Extracted data entries:
+++

(* ===== verification/WriteCoordinatorCalls.v ===== *)
(** * The calls of the write coordinator on pending.wal

    What [BeginWrite], [Commit] and [Rollback] of
    src/store/write_coordinator.cpp do to the tables and to the log when they
    run to completion, on every branch: refusals, append failures (injected
    through the writer's own fault counter), retries and inline compaction. *)
From S2P Require Import Prelude Status PendingEntryCodec Posix PendingLog PendingLogTheory WriteCoordinator WriteCoordinatorTheory.
Open Scope run_scope.

Import PendingEntry.
Import PendingLogWriter(PendingLogWriter, io_, append_failures_, fd_, path_, log, clean).
Import WriteCoordinator.

(** The log is intact, the device does not fail, and the next [n] appends are
    made to fail by [SetAppendFailures]. *)
Record intact (w : PendingLogWriter) (es : list PendingEntry) (n : Z) : Prop := {
  intact_log : log w es;
  intact_clean : clean w;
  intact_io : io_ w = [];
  intact_faults : append_failures_ w = n
}.

Lemma Append_fault w es n e :
  intact w es n -> 0 < n ->
  exists st w', PendingLogWriter.Append e w = (st, w') /\ status_ok st = false /\ intact w' es (n - 1).
Proof.
  intros [Hl Hc Hi Hf] Hn. unfold PendingLogWriter.Append, PendingLogWriter.TryConsumeInjectedFault.
  rewrite Hf, (proj2 (Z.ltb_lt _ _)) by lia.
  eexists _, _. split; [done|]. split; [done|]. split; [exact Hl|exact Hc|exact Hi|done].
Qed.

+++

** PROBLEM REQUIREMENTS **
Write the entries out once more, exactly as they were given.

** ANSWER FOR THIS EXERCISE **
(* ===== verification/WriteCoordinatorCalls.v ===== *)
(** * The calls of the write coordinator on pending.wal

    What [BeginWrite], [Commit] and [Rollback] of
    src/store/write_coordinator.cpp do to the tables and to the log when they
    run to completion, on every branch: refusals, append failures (injected
    through the writer's own fault counter), retries and inline compaction. *)
From S2P Require Import Prelude Status PendingEntryCodec Posix PendingLog PendingLogTheory WriteCoordinator WriteCoordinatorTheory.
Open Scope run_scope.

Import PendingEntry.
Import PendingLogWriter(PendingLogWriter, io_, append_failures_, fd_, path_, log, clean).
Import WriteCoordinator.

(** The log is intact, the device does not fail, and the next [n] appends are
    made to fail by [SetAppendFailures]. *)
Record intact (w : PendingLogWriter) (es : list PendingEntry) (n : Z) : Prop := {
  intact_log : log w es;
  intact_clean : clean w;
  intact_io : io_ w = [];
  intact_faults : append_failures_ w = n
}.

Lemma Append_fault w es n e :
  intact w es n -> 0 < n ->
  exists st w', PendingLogWriter.Append e w = (st, w') /\ status_ok st = false /\ intact w' es (n - 1).
Proof.
  intros [Hl Hc Hi Hf] Hn. unfold PendingLogWriter.Append, PendingLogWriter.TryConsumeInjectedFault.
  rewrite Hf, (proj2 (Z.ltb_lt _ _)) by lia.
  eexists _, _. split; [done|]. split; [done|]. split; [exact Hl|exact Hc|exact Hi|done].
Qed.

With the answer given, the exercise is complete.